◆ Exercise directions ◆
Quote the entries below from the line with "- intros q r Hne" through the line with "Hne) as [E|(r0", both ends included, and only those lines.

**** Data provided ****

(** The last two steps, seen from the state before the notice. *)
Lemma notified_lookup me m s s' :
  procs s !! me = Some m -> enmState m = PROCSTATE_ALIVE -> notified me m s s' ->
  (exists r2, procs s' !! me = Some r2 /\ cReferences r2 = cReferences m /\
     enmState r2 = PROCSTATE_ALIVE) /\
  (forall q, q <> me -> procs s' !! q = procs s !! q \/
     exists r n, procs s !! q = Some r /\ pTerm m = Some n /\ enmState r = PROCSTATE_ALIVE /\
         pid_of r = pidParent (p_ids m) /\ procs s' !! q = Some (with_notice (obituary m n) r)) /\
  (forall n, pTerm m = Some n -> pid_of m <> pidParent (p_ids m) ->
     (exists q r, procs s !! q = Some r /\ enmState r = PROCSTATE_ALIVE /\
        pid_of r = pidParent (p_ids m)) ->
     exists q r, q <> me /\ procs s !! q = Some r /\ enmState r = PROCSTATE_ALIVE /\
       pid_of r = pidParent (p_ids m) /\ procs s' !! q = Some (with_notice (obituary m n) r)).
Proof.
  intros Hm Hst Hn. unfold notified in Hn. destruct (pTerm m) as [n|] eqn:Ht.
  - destruct Hn as [(q & rq & Hq & Hsq & Hpq & Hne & E)|[[E Hp]|[E Hno]]]; rewrite E.
    + split_and!.
      * rewrite lookup_insert_eq. by eexists.
      * intros q' Hne'. rewrite lookup_insert_ne by done. destruct (decide (q = q')) as [<-|].
        -- right. exists rq, n. by rewrite lookup_insert_eq.
        -- left. by rewrite lookup_insert_ne.
      * intros n' [= <-] _ _. exists q, rq. rewrite lookup_insert_ne, lookup_insert_eq by done.
        by split_and!.
    + split_and!.
      * rewrite lookup_insert_eq. by eexists.
      * intros q' Hne'. left. by rewrite lookup_insert_ne.
      * by intros n' _ [].
    + split_and!.
      * rewrite lookup_insert_eq. by eexists.
      * intros q' Hne'. left. by rewrite lookup_insert_ne.
      * intros n' _ _ (q & rq & Hq & Hsq & Hpq). by destruct (Hno q rq).
  - rewrite Hn. split_and!; [by exists m|by left|done].
Qed.

(** The steps of [spmCleanup] one after the other: [s1] after the burial of
    the unborn children, [s2] with the block of the process closed, [s3] after
    the notice. *)
Section Ended.
Context (x me : Z) (m r3 : PROCESS) (s s1 s2 s3 s4 : spm P).
Context (HI : Inv [] [] [] s) (Hm : procs s !! me = Some m) (Hst : enmState m = PROCSTATE_ALIVE).
Context (E1 : forall q, procs s1 !! q
                = (if decide (q ∈ hEmbryo (apHeads s)) then bury x else id) <$> procs s !! q).
Context (E2 : procs s2 = <[me := closed m]> (procs s1)) (Hn : notified me (closed m) s2 s3).
Context (Hm3 : procs s3 !! me = Some r3) (E4 : procs s4 = <[me := zombie_or_free r3]> (procs s3)).

Lemma in_hEmbryo q r :
  procs s !! q = Some r -> q ∈ hEmbryo (apHeads s) <-> enmState r = PROCSTATE_EMBRYO.
Proof.
  intros Hq. split.
  - intros Hin. destruct (head_embryo s q HI Hin) as (? & ? & ?). congruence.
  - intros Hsq. destruct (inv_dom _ _ _ _ HI q r Hq) as [[]%elem_of_nil|Hin]. by rewrite Hsq in Hin.
Qed.

Lemma ended_s2 q : q <> me -> procs s2 !! q = procs s1 !! q.
Proof. intros Hne. by rewrite E2, lookup_insert_ne. Qed.

Lemma ended_same q r :
  q <> me -> procs s !! q = Some r ->
  ~ (enmState r = PROCSTATE_EMBRYO /\ pidParent (p_ids r) = x) -> procs s2 !! q = Some r.
Proof.
  intros Hne Hq Hnd. rewrite ended_s2, E1, Hq by done. case_decide as Hin; [|done].
  cbn. unfold bury. destruct (Z.eqb_spec (pidParent (p_ids r)) x); [|done].
  destruct Hnd. split; [by apply (in_hEmbryo q r Hq)|done].
Qed.

Lemma ended_alive q r :
  q <> me -> procs s2 !! q = Some r -> enmState r = PROCSTATE_ALIVE -> procs s !! q = Some r.
Proof.
  intros Hne Hq Hsq. rewrite ended_s2, E1 in Hq by done.
  destruct (procs s !! q) as [r0|] eqn:Hq0; [|done].
  case_decide as Hin; cbn in Hq; injection Hq as <-; [|done].
  apply (in_hEmbryo q r0 Hq0) in Hin. unfold bury, zombie_or_free in Hsq.
  destruct (_ =? x); [|congruence]. by destruct (_ =? 0).
Qed.

Lemma ended_intro : Inv [] [] [] s4 -> ended x me m s (set_gpSPMSelf None s4).
Proof.
  intros HI4. assert (Hm2 : procs s2 !! me = Some (closed m)) by (rewrite E2; apply lookup_insert_eq).
  destruct (notified_lookup me (closed m) s2 s3 Hm2 Hst Hn) as ((r3' & Hm3' & Hc3 & Hst3) & Hoth & Hnote).
  assert (r3' = r3) as -> by congruence.
  assert (H4 : forall q, q <> me -> procs s4 !! q = procs s3 !! q).
  { intros q Hne. by rewrite E4, lookup_insert_ne. }
  split; cbn [procs set_gpSPMSelf gpSPMSelf].
  - by eapply Inv_same.
  - done.
  - exists r3. by rewrite E4, lookup_insert_eq.
  - intros q r Hq Hsq Hpar. assert (Hne : q <> me) by congruence. rewrite H4 by done.
    assert (Hq2 : procs s2 !! q = Some (zombie_or_free r)).
    { rewrite ended_s2, E1, Hq, decide_True by (done || by apply (in_hEmbryo q r Hq)). cbn. unfold bury.
      by rewrite Hpar, Z.eqb_refl. }
    destruct (Hoth q Hne) as [->|(r0 & n & Hr0 & _ & Hs0 & _)]; [done|].
    unfold zombie_or_free in Hq2. simplify_eq. by destruct (_ =? 0).
  - intros q r Hne Hq Hnd. pose proof (ended_same q r Hne Hq Hnd) as Hq2. rewrite H4 by done.
    destruct (Hoth q Hne) as [->|(r0 & n & Hr0 & Hn0 & Hs0 & Hp0 & ->)]; [exists r; auto|].
    simplify_eq. eexists; split; [done|]. right. by exists n.
  - intros q r' Hq. destruct (decide (q = me)) as [->|Hne]; [by eexists|]. rewrite H4 in Hq by done.
    assert (Hq2 : is_Some (procs s2 !! q)).
    { destruct (Hoth q Hne) as [E|(r0 & n & Hr0 & _)]; [rewrite <-E; by eexists|by eexists]. }
    rewrite ended_s2, E1 in Hq2 by done. by apply fmap_is_Some in Hq2.
  - intros n Hterm Hpp (q & r & Hq & Hsq & Hpq).
    assert (Hqne : q <> me) by (intros ->; congruence).
    destruct (Hnote n Hterm Hpp) as (q' & r' & Hne' & Hq' & Hsq' & Hpq' & Hq3).
    { exists q, r. split_and!; [|done|done]. apply ended_same; [done|done|]. intros [? _]. congruence. }
    exists q', r'. split_and!; [by apply ended_alive|done|done|by rewrite H4].
Qed.
End Ended.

****

◆ Finished exercise ◆
  - intros q r Hne Hq Hnd. pose proof (ended_same q r Hne Hq Hnd) as Hq2. rewrite H4 by done.
    destruct (Hoth q Hne) as [->|(r0 & n & Hr0 & Hn0 & Hs0 & Hp0 & ->)]; [exists r; auto|].
    simplify_eq. eexists; split; [done|]. right. by exists n.
  - intros q r' Hq. destruct (decide (q = me)) as [->|Hne]; [by eexists|]. rewrite H4 in Hq by done.
    assert (Hq2 : is_Some (procs s2 !! q)).
    { destruct (Hoth q Hne) as [E|(r0 & n & Hr0 & _)]; [rewrite <-E; by eexists|by eexists]. }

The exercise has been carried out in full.